Model selection of morphological models

In this exercise we will carry out model selection of different morphological models. The morphological matrix used for this tutorial can be downloaded from here. This matrix is from Agnolin et al 2007. It consists of 51 characters and 12 taxa of Brontornis (Terror Birds). The data can be downloaded here.

Below I provide code for different elements of morphological models:

You can decide how you want to build you models and then test to see which one fits you data.

How to organise your code

Set up a new directory for this tutorial with a directoy for the data and the scripts. In this tutorial you should make (at least) 3 rev scripts. One for the stepping stone commands steppingstone.rev and two files for your two morphological models - you can test more models if you want!

Setting up your stepping stone algorithm

Much of the following code is identical to that use for a standard MCMC. We specify that we want to use a sample the marginal likelihood but the model set up is the exact same as in the previous tutorials.

In the steppingstone.revscript we first need to read in our morphological data

morpho <- readDiscreteCharacterData("data/Agnolin.nex")

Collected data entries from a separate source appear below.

(** X5 (loaded credentials). The list the scanner works through holds
    exactly the stripped texts of the lines that are not blank and do not
    start with [#] in their first column, in the order of the file; so
    every item is non-empty, has no white space at either end, and there
    are at most as many items as lines. *)
Theorem load_credentials_entries (ls : list string) :
  Forall (fun c => c <> "" /\ PyStr.strip c = c) (Scanner.load_credentials ls)
  /\ (length (Scanner.load_credentials ls) <= length ls)%nat
  /\ (forall c, In c (Scanner.load_credentials ls) <->
        exists line, In line ls /\ c = PyStr.strip line /\ PyStr.strip line <> ""
                     /\ PyStr.startswith line "#" = false)
  /\ (forall l1 l2, Scanner.load_credentials (l1 ++ l2)
                    = Scanner.load_credentials l1 ++ Scanner.load_credentials l2).
Proof.
  assert (Hin : forall c, In c (Scanner.load_credentials ls) <->
            exists line, In line ls /\ c = PyStr.strip line /\ PyStr.strip line <> ""
                         /\ PyStr.startswith line "#" = false).
  { intros c. unfold Scanner.load_credentials. rewrite in_map_iff. split.
    - intros (line & <- & Hl). apply filter_In in Hl as [Hl Hk].
      apply andb_true_iff in Hk as [Ht Hc]. apply negb_true_iff in Hc.
      apply truthy_spec in Ht. eauto.
    - intros (line & Hl & -> & Ht & Hc). exists line. split; [reflexivity|].
      apply filter_In. split; [exact Hl|]. apply andb_true_iff.
      split; [apply truthy_spec, Ht|apply negb_true_iff, Hc]. }
  split; [|split; [|split]].
  - apply List.Forall_forall. intros c Hc. apply Hin in Hc as (line & _ & -> & Ht & _).
    split; [exact Ht|apply strip_idempotent].
  - unfold Scanner.load_credentials. rewrite length_map. apply List.filter_length_le.
  - exact Hin.
  - intros l1 l2. unfold Scanner.load_credentials. rewrite List.filter_app, map_app.
    reflexivity.
Qed.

Define some helper variables

model_name = "Mk" # or whatever model you are testing
taxa <- morpho.names()
num_taxa <- taxa.size()
num_branches <- 2 * num_taxa - 3

When testing different models I find it helpful to create a variable named model at the start. This can be used to name the output files and means you don’t have to manually change the name everytime you want to run a different model and prevents overwriting the output of previous models.

Create vectors for our moves and monitors

moves = VectorMoves()
monitors = VectorMonitors()

Set up the tree model exactly as in previous analysis

# uniform prior on branch lengths
phylogeny ~ dnUniformTopology(taxa)

## tree moves
moves.append( mvNNI(phylogeny, weight = num_taxa) ) # nearest neighbour interchange
moves.append( mvSPR(phylogeny, weight = num_taxa/10.0) ) # subtree pruning and regrafting

Set up the prior for the branch lengths

## sample branch lengthd
for (i in 1:num_branches) {
   br_lens[i] ~ dnExponential(10.0)
   moves.append( mvScale(br_lens[i]) )
}


## construct tree object
tree := treeAssembly(phylogeny, br_lens)

# save the tree length
TL := sum(br_lens)

Setting up the morphological models

Here you can choose any combination of model you want to test - between partitioned, unpartitioned, ACRV, and correcting for acertainment bias.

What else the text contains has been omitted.